WORK ORDER » Beneath this task are records; print exactly the stretch of them from the line with "Lemma delete_grant_ok p" through the line with "m_inv. cbn [fst] in *. cbv zeta in *.", both ends included.

LISTED RECORDS »
(** Nothing but the grant of one person on one resource goes. *)
Lemma delete_grant_ok p ty k t n x s' : delete_grant_by_resource p ty k (t, n) = (Ok x, s') →
  s' = (set_grants (filter (λ kg : string * AccessGrant, same_grant p ty k kg.2 = false)) t, n).
Proof. unfold delete_grant_by_resource. intros (? & s1 & E1 & E)%bind_Ok. apply nonline_ok in E1 as ->. by injection E as _ <-. Qed.

(** The grant of the person is there with the role, and every other is as it
    was. *)
Lemma upsert_grant_ok id p ty k role t n x s' : parse_uuid p = Some p → upsert_grant id p ty k role (t, n) = (Ok x, s') →
  ∃ t', s' = (t', n) ∧
  (∃ i g, t_grants t' !! i = Some g ∧ same_grant p ty k g = true ∧ g_Role g = role) ∧
  (∀ i g, same_grant p ty k g = false → t_grants t' !! i = Some g ↔ t_grants t !! i = Some g).
Proof.
  intros Hp. unfold upsert_grant. intros (? & s1 & E1 & E)%bind_Ok. apply nonline_ok in E1 as ->.
  apply bind_Ok in E as (u & s1 & E1 & E). apply uuid_ok in E1 as [-> Hu]. rewrite Hp in Hu. injection Hu as <-.
  m_inv. cbn [fst] in *. cbv zeta in *.
  assert (Hput : ∀ i row, row = {| g_ID := i; g_UserID := p; g_ResourceType := ty; g_ResourceKey := k; g_Role := role |} →
    (∀ g, t_grants t !! i = Some g → same_grant p ty k g = true) →
    s' = (set_grants <[i := row]> t, n) → ∃ t', s' = (t', n) ∧
    (∃ i g, t_grants t' !! i = Some g ∧ same_grant p ty k g = true ∧ g_Role g = role) ∧
    (∀ i g, same_grant p ty k g = false → t_grants t' !! i = Some g ↔ t_grants t !! i = Some g)).
  { intros i row -> Hold ->. eexists. split; [done|]. cbn.
    assert (Hs : same_grant p ty k {| g_ID := i; g_UserID := p; g_ResourceType := ty; g_ResourceKey := k; g_Role := role |} = true)
      by by apply same_grant_iff. split.
    - eexists i, _. by rewrite lookup_insert_eq.
    - intros j g Hg. destruct (decide (j = i)) as [->|]; [|by rewrite lookup_insert_ne].
      rewrite lookup_insert_eq. split; [intros [= <-]; congruence|]. intros Hj. specialize (Hold g Hj). congruence. }
  pose proof (find_grant_spec p ty k t) as Hf. destruct (find_grant p ty k t) as [[old g]|].
  - destruct Hf as [Hg Hs]. cbn in E. injection E as _ <-. eapply Hput; [done| |done]. intros g'. by rewrite Hg; intros [= <-].
  - m_inv. destruct (t_grants t !! id) eqn:Hi; [discriminate|]. unfold auth_tables, modify in E. injection E as _ <-.
    eapply Hput; [done| |done]. by rewrite Hi.
Qed.

(** The transaction, whichever assignee was read before it. *)
Lemma assign_tx_ok id now c a u p prev t n x s' : p = "" ∨ parse_uuid p = Some p →
  assign_tx id now c a u p prev (t, n) = (Ok x, s') →
  let key := NATSUserResourceKey c a u in
  ∃ t' uid row, s' = (t', set_nusers <[uid := row_with_assigned (if IsEmpty p then None else Some p) now row]> n) ∧
  nt_users n !! uid = Some row ∧ parse_uuid u = Some uid ∧
  (p ≠ "" → ∃ i g, t_grants t' !! i = Some g ∧ same_grant p ResourceNATSUser key g = true ∧
     g_Role g = GrantCredentialDownloader) ∧
  (∀ i g, p = "" ∨ same_grant p ResourceNATSUser key g = false →
     t_grants t' !! i = Some g ↔
     t_grants t !! i = Some g ∧ (prev = "" ∨ prev = p ∨ same_grant prev ResourceNATSUser key g = false)).
Proof.
  intros Hp. unfold assign_tx, ntransaction. destruct (bind _ _ (t, n)) as [[y|e] s1] eqn:E; [|done]. intros [= -> <-].
  apply bind_Ok in E as (assigned & s2 & E2 & E).
  assert (s2 = (t, n) ∧ assigned = if IsEmpty p then None else Some p) as [-> ->].
  { unfold assigned_param in E2. destruct (IsEmpty p) eqn:He; [by injection E2 as <- <-|].
    apply bind_Ok in E2 as (v & s3 & E3 & E2). apply uuid_ok in E3 as [-> Hv]. injection E2 as <- <-.
    destruct Hp as [->|Hp]; [done|]. split; [done|]. congruence. }
  apply bind_Ok in E as (found & s2 & E3 & E). apply find_nuser_ok in E3 as [-> Hf].
  destruct found as [[uid row]|]; [|done]. destruct (Hf uid row eq_refl) as [Hrow Hu].
  apply bind_Ok in E as ([] & s2 & E3 & E). apply person_exists_ok in E3 as ->.
  apply bind_Ok in E as ([] & s2 & E3 & E). injection E3 as <-. cbv zeta in E.
  apply bind_Ok in E as ([] & s2 & E3 & E).
  set (n1 := set_nusers _ n) in *.
  (* the previous assignee's grant *)
  assert (∃ t1, s2 = (t1, n1) ∧ ∀ i g, t_grants t1 !! i = Some g ↔ t_grants t !! i = Some g ∧
    (prev = "" ∨ prev = p ∨ same_grant prev ResourceNATSUser (NATSUserResourceKey c a u) g = false)) as (t1 & -> & Ht1).
  { unfold domainAccountNATSUserKey in E3. destruct (IsEmpty prev) eqn:Hpe; cbn in E3.
    { apply IsEmpty_true in Hpe. injection E3 as <-. exists t. split; [done|]. tauto. }
    apply IsEmpty_false in Hpe. case_bool_decide as Hpp; cbn in E3.
    { injection E3 as <-. exists t. split; [done|]. tauto. }
    apply delete_grant_ok in E3 as ->. eexists. split; [done|]. intros i g. cbn.
    rewrite map_lookup_filter_Some. cbn. tauto. }
  unfold domainAccountNATSUserKey in E. destruct (IsEmpty p) eqn:He.
  - apply IsEmpty_true in He as ->. injection E as _ <-. exists t1, uid, row. split_and!; try done.
  - apply IsEmpty_false in He. destruct Hp as [Hp|Hp]; [done|].
    destruct (upsert_grant_ok _ _ _ _ _ _ _ _ _ Hp E) as (t' & -> & Hnew & Hold).
    exists t', uid, row. split_and!; try done. intros i g [|Hs]; [done|]. by rewrite (Hold i g Hs), Ht1.
Qed.

(** A successful assignment of a NATS user to a person moves the right to its
    credentials: the NATS user is assigned to that person (or nobody), who now
    has the grant of a credential downloader on it, the former assignee has no
    grant on it any more, and no other grant of anybody changes. *)
Theorem assignment_moves_the_grant id now c a u p t n x t' n' : p = "" ∨ parse_uuid p = Some p →
  AssignNATSAccountUserPerson id now c a u p (t, n) = (Ok x, (t', n')) →
  let key := NATSUserResourceKey c a u in
  nu_AssignedUserID x = p ∧
  (p ≠ "" → ∃ i g, t_grants t' !! i = Some g ∧ same_grant p ResourceNATSUser key g = true ∧
     g_Role g = GrantCredentialDownloader) ∧
  (∀ uid row former, parse_uuid u = Some uid → nt_users n !! uid = Some row → nr_assigned row = Some former →
     former ≠ "" → former ≠ p →
     ∀ i g, t_grants t' !! i = Some g → same_grant former ResourceNATSUser key g = false) ∧
  (∀ i g, ¬ (g_ResourceType g = ResourceNATSUser ∧ g_ResourceKey g = key) →
     t_grants t' !! i = Some g ↔ t_grants t !! i = Some g).
Proof.
  intros Hp E key. unfold AssignNATSAccountUserPerson in E. apply bind_Ok in E as (cur & s1 & E1 & E).
  apply GetNATSAccountUser_ok in E1 as (-> & uid & row & Hrow & Hu & ->).
  apply bind_Ok in E as ([] & s1 & E1 & E).
  destruct (assign_tx_ok _ _ _ _ _ _ _ _ _ _ _ Hp E1) as (t1 & uid1 & row1 & -> & Hrow1 & Hu1 & Hnew & Hold).
  fold key in Hnew, Hold. rewrite Hu in Hu1. injection Hu1 as <-. simplify_eq.
  apply again_Ok, GetNATSAccountUser_ok in E as ([= -> ->] & uid2 & row2 & Hrow2 & Hu2 & ->).
  rewrite Hu in Hu2. injection Hu2 as <-. cbn in Hrow2.
  rewrite lookup_insert_eq in Hrow2. injection Hrow2 as <-.
  cbn in Hold. split_and!; [|done| |].
  - cbn. destruct (IsEmpty p) eqn:He; [|done]. by apply IsEmpty_true in He.
  - intros uid2 row2 former Hu2 Hrow2 Hf Hne Hnp i g Hg. simplify_eq. cbn in Hold.
    destruct (same_grant former _ _ g) eqn:Hs; [|done]. exfalso. pose proof Hs as (Hgu & _)%same_grant_iff.
    rewrite Hf in Hold. cbn in Hold. apply Hold in Hg as [_ [|[|]]]; [done|done|congruence|].
    destruct (same_grant p ResourceNATSUser key g) eqn:Hsp; [|by right].
    apply same_grant_iff in Hsp as (? & _). congruence.
  - intros i g Hng. assert (Hno : ∀ q, same_grant q ResourceNATSUser key g = false).
    { intros q. destruct (same_grant q _ _ g) eqn:Hq; [|done]. apply same_grant_iff in Hq as (_ & ? & ?). tauto. }
    rewrite (Hold i g (or_intror (Hno p))), Hno. tauto.
Qed.
End Assign.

EXERCISE ANSWER »
Lemma delete_grant_ok p ty k t n x s' : delete_grant_by_resource p ty k (t, n) = (Ok x, s') →
  s' = (set_grants (filter (λ kg : string * AccessGrant, same_grant p ty k kg.2 = false)) t, n).
Proof. unfold delete_grant_by_resource. intros (? & s1 & E1 & E)%bind_Ok. apply nonline_ok in E1 as ->. by injection E as _ <-. Qed.

(** The grant of the person is there with the role, and every other is as it
    was. *)
Lemma upsert_grant_ok id p ty k role t n x s' : parse_uuid p = Some p → upsert_grant id p ty k role (t, n) = (Ok x, s') →
  ∃ t', s' = (t', n) ∧
  (∃ i g, t_grants t' !! i = Some g ∧ same_grant p ty k g = true ∧ g_Role g = role) ∧
  (∀ i g, same_grant p ty k g = false → t_grants t' !! i = Some g ↔ t_grants t !! i = Some g).
Proof.
  intros Hp. unfold upsert_grant. intros (? & s1 & E1 & E)%bind_Ok. apply nonline_ok in E1 as ->.
  apply bind_Ok in E as (u & s1 & E1 & E). apply uuid_ok in E1 as [-> Hu]. rewrite Hp in Hu. injection Hu as <-.
  m_inv. cbn [fst] in *. cbv zeta in *.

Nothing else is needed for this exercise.